TASK OBJECTIVE:
Begin with the line containing "Definition eqb (a" and reproduce it and all later lines exactly, through the last line of the records. Add nothing else.

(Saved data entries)
╭──
(** * Shuttle-service vehicle simulator: shallow embedding and verification

    The development follows the JavaScript sources of the repository:

    - [utils/locationUtils] : the geodesy helpers ([toRad],
      [calculateDistance], [calculateBearing]);
    - the socket server     : [BUS_ROUTES], [generateVehicles] and the
      ping-pong [startVehicleSimulation] / [stopVehicleSimulation];
    - [services/vehicleService] : the client copy of the simulator, which
      builds a bidirectional route and repairs an out-of-range next index;
    - [services/mapService] : [generateVehicleRoute] with its direct-line
      fallback and its per-vehicle cache;
    - [utils/socketUtils]   : the loop-to-start simulator of the mock socket.

    JavaScript numbers are modelled as real numbers extended with [NaN]:
    rounding, infinities and signed zeros are abstracted away, while the
    absorbing behaviour of [NaN] and of [undefined] operands is kept. *)

From Stdlib Require Import Reals Lra Lia ZArith List String Bool.
From Stdlib Require Import DecimalString.
Import ListNotations.

Set Implicit Arguments.

(* ================================================================== *)
(** * JavaScript numbers *)
(* ================================================================== *)

Module JS.

Local Open Scope R_scope.

Inductive number : Type :=
| NaN : number
| Num : R -> number.

Definition lift1 (f : R -> R) (a : number) : number :=
  match a with
  | Num x => Num (f x)
  | NaN => NaN
  end.

Definition lift2 (f : R -> R -> R) (a b : number) : number :=
  match a, b with
  | Num x, Num y => Num (f x y)
  | _, _ => NaN
  end.

Definition add : number -> number -> number := lift2 Rplus.
Definition sub : number -> number -> number := lift2 Rminus.
Definition mul : number -> number -> number := lift2 Rmult.
(** Division.  A zero divisor, which JavaScript answers with an infinity
    or with [NaN], gives [NaN] here, infinities not being represented. *)
Definition div (a b : number) : number :=
  match a, b with
  | Num x, Num y => if Req_dec_T y 0 then NaN else Num (x / y)
  | _, _ => NaN
  end.

(** [ToNumber] on a property that may be absent: [undefined] becomes [NaN]. *)
Definition toNumber (v : option number) : number :=
  match v with
  | Some n => n
  | None => NaN
  end.

(** Relational operators: every comparison with [NaN] is [false]. *)
Definition geb (a b : number) : bool :=
  match a, b with
  | Num x, Num y => if Rle_dec y x then true else false
  | _, _ => false
  end.

(** Strict equality [===] on numbers: [NaN] equals nothing. *)
Definition eqb (a b : number) : bool :=
  match a, b with
  | Num x, Num y => if Req_dec_T x y then true else false
  | _, _ => false
  end.

(** Truthiness of a number: [0] and [NaN] are falsy. *)
Definition truthy (a : number) : bool :=
  match a with
  | Num x => if Req_dec_T x 0 then false else true
  | NaN => false
  end.

(** [a || b] on numbers. *)
Definition or_else (a b : number) : number :=
  if truthy a then a else b.

(** Truncation towards zero, as used by the remainder operator. *)
Definition Rtrunc (r : R) : Z :=
  if Rle_dec 0 r then Int_part r else (- Int_part (- r))%Z.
╰──
SOLUTION:
Definition eqb (a b : number) : bool :=
  match a, b with
  | Num x, Num y => if Req_dec_T x y then true else false
  | _, _ => false
  end.

(** Truthiness of a number: [0] and [NaN] are falsy. *)
Definition truthy (a : number) : bool :=
  match a with
  | Num x => if Req_dec_T x 0 then false else true
  | NaN => false
  end.

(** [a || b] on numbers. *)
Definition or_else (a b : number) : number :=
  if truthy a then a else b.

(** Truncation towards zero, as used by the remainder operator. *)
Definition Rtrunc (r : R) : Z :=
  if Rle_dec 0 r then Int_part r else (- Int_part (- r))%Z.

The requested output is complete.